SwiftKey may soon not work with Gmail unless it complies with Google’s data policy

“The popular swipe-typing keyboard app, which is now owned by Microsoft, is massively popular, but seemingly needs too many permissions to run.”

SwiftKey is one of the most popular swipe-typing keyboard apps on smartphones, particularly on Android. However, the Microsoft-owned service is reportedly under threat of being locked out of functioning with the Gmail app on Android. According to reports on the Internet and multiple tweets, Google has been issuing email disclosures to users of the app, stating that it may soon be unable to access some functionalities, of which only Gmail has been singled out on account of data policy revisions on the Android platform.

An excerpt from the email, which Google has been sending to SwiftKey users, reads, “Although you don’t need to do anything, we wanted to let you know that the following apps may no longer be able to access some data in your Google Account, including your Gmail content. If these apps are unable to meet the deadline to comply with our updated data policy requirements, they’ll lose access to your Account starting July 15th, 2019.” It further adds, “We are making this change as part of ongoing efforts to make sure your data is protected and private. You can always view, manage and remove apps you’ve given access to your account by visiting your Google Account.
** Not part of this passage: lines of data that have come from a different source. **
(** [std::set] and [std::map] keep their elements in the order of [operator<]. *)
Class Less (A : Type) : Type := less : A -> A -> bool.

Record std_set (A : Type) : Type := Set_ { elems : list A }.
Record std_map (A B : Type) : Type := Map_ { pairs : list (A * B) }.
Arguments Set_ {A} elems.
Arguments elems {A} _.
Arguments Map_ {A B} pairs.
Arguments pairs {A B} _.

Section ordered.
Context {A B : Type} `{Less A}.

(** [insert]: an equal element stays. *)
Fixpoint set_insert (x : A) (l : list A) : list A :=
  match l with
  | [] => [x]
  | y :: l' => if less x y then x :: l else if less y x then y :: set_insert x l' else l
  end.

(** [m[k] = v] *)
Fixpoint map_assign (k : A) (v : B) (l : list (A * B)) : list (A * B) :=
  match l with
  | [] => [(k, v)]
  | (y, u) :: l' => if less k y then (k, v) :: l else if less y k then (y, u) :: map_assign k v l' else (y, v) :: l'
  end.
End ordered.

(** ** Writing and reading *)

(** What a packet is written to: the thread's buffers and a [thread_send_buffer]. *)
Definition writer : Type := store * send_buffer -> result (store * send_buffer).

Definition wseq (f g : writer) : writer := fun s => let! s' := f s in g s'.
Definition wnil : writer := fun s => Val s.

(** [PacketSn::addBuf] *)
Definition addBuf (d : list Z) : writer := fun s => write s.1 s.2 d.

(** Reading leaves the memory as it is. *)
Definition reader (A : Type) : Type := store -> recv_buffer -> result (A * recv_buffer).

Definition rret {A} (a : A) : reader A := fun v b => Val (a, b).
Definition rbind {A B} (m : reader A) (k : A -> reader B) : reader B := fun v b => let! (a, b') := m v b in k a v b'.

(** [PacketUsn::getBuf] *)
Definition getBuf (len : Z) : reader (list Z) := fun v b => read v b len.

(** [operator <<] and [operator >>] of a type. *)
Class Packet (A : Type) : Type := { put : A -> writer; get : reader A }.

(** The type of [sizeof(long)]. *)
Class Build : Type := build : platform.

Section overloads.
Context `{Build}.

Definition put_num (t : ctype) (x : num t) : writer := addBuf (le_bytes (sizeof build t) (val x)).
It is important to note here that access to Gmail is an optional feature on the SwiftKey app, giving access to which allows users to receive better personalisation of predictive suggestions when typing. SwiftKey draws email and contact suggestions from the app to offer contextual typing suggestions. However, as highlighted by the email, the makers of Android have been taking considerable actions in order to improve privacy standards, which have been frequently called out by observers. Only yesterday, Google enabled a feature that would allow users to delete their location history forever, and now, appears to be doubling down on apps that access sensitive information.

With a July 15 deadline at hand, Microsoft (the owners of SwiftKey) is most likely going to issue some form of an update or data collection disclosure that allows its users granular control over what information they knowingly provide to the app, and what they do not. Given how important a part of the Android ecosystem the Gmail app is, it is unlikely that Microsoft will simply let the issue trickle along. SwiftKey is a popular service, restricting which would benefit other such third party services. Interestingly, Google’s own Gboard is one such service, which stands to get significant gain if SwiftKey’s seamless integration is eroded.